A Response to Guy Mosel: Casual sexism is okay if you need to pay your bills

By JessieAnne Gartlan, 13th February 2013.

Originally published online at digitalagejournalism.com, which has now been taken down. Article is below:

In case you somehow missed it, Esquire’s Stephen Marche wrote a story on Megan Fox recently. Its questionable writing style and oddly flower sexism has attracted enormous amounts of criticism. In response Guy Mosel, former FHM Australia editor, wrote an article for Crikey defending Marche and lad’s mag writers everywhere, entitled ‘We aren’t misogynist perves, just journos with bills’. I’m renaming that article ‘Casual sexism is okay if you need to pay your bills’.

One of the first things Mosel says is that there are some good arguments in favour of why putting scantily clad women on the covers of magazines is disrespectful towards women. Despite that, and despite saying he is unwilling to get into a debate about that, Mosel spends the rest of the article defending the casual, and often more overt, sexism inevitable in articles like the Fox one. He applies many of the arguments to men’s magazines in general. Here are some of them:

Apparently sexism is a myth:

Mosel says that men’s mag writers are ‘not the lecherous women-haters of convenient mythology’. It seems that by denoting it as ‘convenient mythology’ Mosel is attempting to resist the (apparent) stereotyping of men in this position by feminist theory. What he has really done is highlight the sexism embedded within the industry. By characterising it as mythology he completely trivialises the issues. The term convenient is almost worse. I fail to recall the last time sexism, misogyny or patriarchy was convenient. Bear in mind that Mosel is a journalist, an ex-editor no less, and journalists choose their words deliberately. This dismissive attitude is a huge part of the issue women have been dealing with for…uh, ever. Perhaps Mosel was attempting to invoke the stereotypical ‘man-hater’ who labels anything men do as evil. Perhaps that image was created to further dismiss women (orly?!). Either way Mosel has demonstrated that gender equality, and those concerned with it (which is usually those who are affected by it) is something that just isn’t that important.

Mosel and Marche believe women are sacrifices. But it’s okay ladies, yours is a higher purpose.

Mosel says that men’s mags don’t hold their appeal for journos in ‘sexy woman’ profiles’, but in allowing them to write ‘smart, irreverent’ pieces that other magazines don’t allow. There are definitely some insightful and funny articles that I’ve read over the years in these types of publications. But Mosel says the ‘sexy woman profiles’ are the sacrifices that one must make in order to write the good stuff or, as he puts it, are ‘just the cost of doing business’. Yes, ma’am, you heard correctly. Your sum total can be boiled down to ‘cost of doing business’. Sorry about that.

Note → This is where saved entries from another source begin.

Lemma int_digits_take (n : nat) :
  forall s acc,
    PyStr.int_digits acc (PyStr.take_digits n s)
    = Some (acc * 10 ^ Z.of_nat (String.length (PyStr.take_digits n s))
            + decimal_value (PyStr.take_digits n s))%Z.
Proof.
  induction n as [|n IH]; intros s acc.
  - destruct s; simpl; f_equal; lia.
  - destruct s as [|c r]; [simpl; f_equal; lia|].
    cbn [PyStr.take_digits].
    destruct (PyStr.is_digit c) eqn:Hc; [|simpl; f_equal; lia].
    cbn [PyStr.int_digits]. rewrite Hc, IH.
    cbn [String.length decimal_value]. unfold digit_value.
    rewrite Nat2Z.inj_succ, Z.pow_succ_r by lia. f_equal. ring.
Qed.

Lemma search_then_int (s : string) :
  match PyStr.search_digits s with
  | Some g => PyStr.int g
  | None => None
  end = first_digit_run s.
Proof.
  induction s as [|c r IH]; [reflexivity|].
  unfold first_digit_run in *. cbn [PyStr.search_digits drop_non_digits].
  destruct (PyStr.is_digit c) eqn:Hc; [|exact IH].
  pose proof (int_digits_take 4 (String c r) 0) as H.
  cbn [leading_digits]. rewrite Hc.
  cbn [PyStr.take_digits] in *. rewrite Hc in *.
  unfold PyStr.int. rewrite H.
  cbn [String.substring]. rewrite <- (take_digits_leading 3 r).
  reflexivity.
Qed.

Lemma scan_is_stated (trs : list node) :
  scan_infobox_rows trs = stated_capacity trs.
Proof.
  unfold stated_capacity.
  induction trs as [|tr rest IH]; [reflexivity|].
  cbn [scan_infobox_rows find]. unfold capacity_row at 1.
  destruct (Soup.select_one (Soup.named "th") tr) as [th|] eqn:Hth;
    [|exact IH].
  destruct (Soup.select_one (Soup.named "td") tr) as [td|] eqn:Htd;
    [|exact IH].
  destruct (PyStr.startswith _ "beds"); [|exact IH].
  rewrite Htd. now rewrite search_then_int.
Qed.
Lemma run_sorted regions : forall c,
  sorted_source obj start_attr ->
  StronglySorted chrom_le regions ->
  Forall (fun r => forall p, prev_chrom_id c = Some p ->
                             (p <= chrom_id r)%nat) regions ->
  let t := tagged start_attr regions
             (fst (run obj genome start_attr c regions)) in
  StronglySorted key_le t
  /\ Forall (fun x => prev_chrom_id c = Some (fst x) ->
                      prev_start c < snd x) t
  /\ Forall (fun x => exists r, In r regions /\ fst x = chrom_id r) t.
Proof.
  induction regions as [|r rest IH]; intros c Hsrc Hsorted Hbound t.
  - subst t. simpl. repeat split; constructor.
  - inversion Hsorted as [|? ? Hs' Hr]; subst.
    inversion Hbound as [|? ? Hb Hb']; subst.
    subst t. rewrite run_cons_fst. cbn [tagged].
    destruct (chrom_name r genome) as [e|nm] eqn:Hn.
    { unfold region_step. rewrite Hn. simpl. rewrite tagged_nil.
      repeat split; constructor. }
    destruct (fetch obj nm (start r) (end_ r)) as [e|st] eqn:Hf.
    { unfold region_step. rewrite Hn, Hf. simpl. rewrite tagged_nil.
      repeat split; constructor. }
    destruct (Hsrc _ _ _ _ Hf) as [Hread Hst].
    rewrite (region_step_spec obj genome start_attr c r nm st Hn Hf Hread).
    cbn [fst snd].
    set (c1 := advance start_attr c r (items st)).
    set (T := tagged start_attr rest
                match match fault st with
                      | Some e => inl e
                      | None => inr c1
                      end with
                | inl _ => []
                | inr c' => fst (run obj genome start_attr c' rest)
                end).
    assert (HT : StronglySorted key_le T
                 /\ Forall (fun x => prev_chrom_id c1 = Some (fst x) ->
                                     prev_start c1 < snd x) T
                 /\ Forall (fun x => exists r0, In r0 rest
                                     /\ fst x = chrom_id r0) T).
    { subst T. destruct (fault st).
      - rewrite tagged_nil. repeat split; constructor.
      - apply IH; [exact Hsrc|exact Hs'|].
        rewrite Forall_forall in *. intros r0 Hin p Hp.
        subst c1. simpl in Hp. injection Hp as <-. now apply Hr. }
    destruct HT as [HT1 [HT2 HT3]].
    rewrite Forall_forall in HT2, HT3.
    split; [|split].
    + apply StronglySorted_app_intro.
      * apply tag_block_sorted. now apply kept_sorted.
      * exact HT1.
      * intros x y Hx Hy.
        apply in_map_iff in Hx. destruct Hx as [e [<- He]].
        destruct (HT3 y Hy) as [r0 [Hr0 Hy0]].
        rewrite Forall_forall in Hr. specialize (Hr r0 Hr0).
        unfold chrom_le in Hr. unfold key_le. simpl.
        destruct (Nat.eq_dec (chrom_id r) (fst y)) as [E|E]; [|left; lia].
        right. split; [exact E|].
        assert (H1 : prev_start c1 < snd y).
        { apply HT2; [exact Hy|]. subst c1. simpl. now rewrite E. }
        assert (H2 : start_of start_attr e <= prev_start c1).
        { apply advance_bound; [exact Hst|]. now apply kept_incl in He. }
        lia.
    + apply Forall_app. split.
      * apply Forall_forall. intros x Hx Hp.
        apply in_map_iff in Hx. destruct Hx as [e [<- He]]. simpl in *.
        apply (kept_past_cursor c r (items st) e He).
        unfold same_chrom_as. rewrite Hp. apply Nat.eqb_refl.
      * apply Forall_forall. intros y Hy Hp.
        destruct (HT3 y Hy) as [r0 [Hr0 Hy0]].
        rewrite Forall_forall in Hr. specialize (Hr r0 Hr0).
        unfold chrom_le in Hr. specialize (Hb _ Hp).
        assert (E : chrom_id r = fst y) by lia.
        assert (Hs : same_chrom_as c r = true).
        { unfold same_chrom_as. rewrite Hp, E. apply Nat.eqb_refl. }
        assert (H1 : prev_start c1 < snd y).
        { apply HT2; [exact Hy|]. subst c1. simpl. now rewrite E. }
        pose proof (advance_mono c r (items st) Hs). fold c1 in H. lia.
    + apply Forall_app. split.
      * apply Forall_forall. intros x Hx.
        apply in_map_iff in Hx. destruct Hx as [e [<- He]].
        exists r. split; [now left|reflexivity].
      * apply Forall_forall. intros y Hy.
        destruct (HT3 y Hy) as [r0 [Hr0 Hy0]].
        exists r0. split; [now right|exact Hy0].
Qed.

Lemma run_length regions : forall c,
  (List.length (fst (run obj genome start_attr c regions))
   <= List.length regions)%nat.
Proof.
  induction regions as [|r rest IH]; intro c; [simpl; lia|].
  rewrite run_cons_fst. simpl.
  destruct (snd (region_step obj genome start_attr c r)) as [e|c'].
  - simpl. lia.
  - specialize (IH c'). lia.
Qed.

Lemma tagged_starts regions : forall blocks,
  (List.length blocks <= List.length regions)%nat ->
  map snd (tagged start_attr regions blocks)
  = map (start_of start_attr) (List.concat blocks).
Proof.
  induction regions as [|r rest IH]; intros [|b bs] Hlen; simpl in *;
    try reflexivity; [lia|].
  rewrite !map_app, map_map. simpl. rewrite IH by lia. reflexivity.
Qed.

Lemma interval_le_chrom a b : interval_le a b -> chrom_le a b.
Proof.
  unfold interval_le, interval_ltb, chrom_le. intro H.
  apply orb_false_iff in H. destruct H as [H _].
  apply Nat.ltb_ge in H. exact H.
Qed.

Lemma sorted_by_chrom regions :
  StronglySorted interval_le regions -> StronglySorted chrom_le regions.
Proof.
  induction 1 as [|a l Hs IH Ha]; constructor; [exact IH|].
  eapply Forall_impl; [|exact Ha]. intros b. apply interval_le_chrom.
Qed.

(** C2. For regions sorted by [(chrom_id, start, end)] without overlaps
    and a source whose every range query gives non-decreasing starts, the
    records yielded, each taken with the chromosome of the region that
    fetched it, come in non-decreasing order of (chromosome id, start):
    chromosome ids do not decrease along the output and starts do not
    decrease within a chromosome. *)
Theorem output_ordered (regions : list NamedInterval) :
  StronglySorted interval_le regions ->
  ForallOrdPairs (fun a b => ~ overlaps a b) regions ->
  sorted_source obj start_attr ->
  let out := _fetch_regions_wo_duplicates obj regions genome start_attr in
  let blocks := region_blocks obj regions genome start_attr in
  items out = List.concat blocks
  /\ map snd (tagged start_attr regions blocks)
     = map (start_of start_attr) (items out)
  /\ StronglySorted key_le (tagged start_attr regions blocks).
Proof.
  intros Hsorted _ Hsrc out blocks.
  assert (Hout : items out = List.concat blocks).
  { subst out blocks. unfold _fetch_regions_wo_duplicates, region_blocks.
    now destruct (run obj genome start_attr init_cursor regions). }
  split; [exact Hout|]. split.
  - rewrite Hout. apply tagged_starts. apply run_length.
  - apply (run_sorted regions init_cursor Hsrc).
    + now apply sorted_by_chrom.
    + apply Forall_forall. intros r _ p Hp. discriminate.
Qed.

(** *** Regions whose fetch is empty *)

Lemma fetch_unfold regions :
  _fetch_regions_wo_duplicates obj regions genome start_attr
  = {| items := List.concat
                  (fst (run obj genome start_attr init_cursor regions));
       fault := match snd (run obj genome start_attr init_cursor regions)
                with
                | inl e => Some e
                | inr _ => None
                end |}.
Proof.
  unfold _fetch_regions_wo_duplicates.
  now destruct (run obj genome start_attr init_cursor regions).
Qed.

This blasé attitude accepts that in order to write for these sorts of publications they must necessarily subjugate women. Not only that, but this subjugation is no more of a problem than, say, having to clean the communal fridge after office drinks. It seems as though Mosel is saying we should all just forgive them and get over it because after all, they’re all just joking about the sexism and we should all really know that, and pass conspiratorial winks around and make dismissive comments like ‘a male journo has gotta do what he’s gotta do, har har’.

We are but slaves to the system (that we designed):

Mosel’s final defence is bit of a non sequitur. He says that really lad’s mag writers are really a bunch of self-aware, self-effacing chaps who are in fact chained to the patriarchal values of the system. In actual fact they would rather be taken seriously as real writers and so we should all go easy on Marche. To be fair, as far as sexism goes there is certainly worse out there (usually in similar publications or on 4chan), but let’s not mistake any of this for progressiveness.

The thing is, Mosel himself was the editor of FHM. He was not a lackey chained to his boss’s will, as he characterises himself in this article. He had creative control and the latitude to set some sort of agenda. What I would like to know is who is deciding this is how things need to be, how social relations need to be, if not the editors and writers? I’m not buying into these excuses. Because ultimately, as long as they are contributing to that world, they are still engaging in acts of ‘woman hating’, whether or not they personally engage in the ideology themselves. The bottom line is that being aware of the sexism, or other prejudices that you are contributing to, does not abdicate you of it.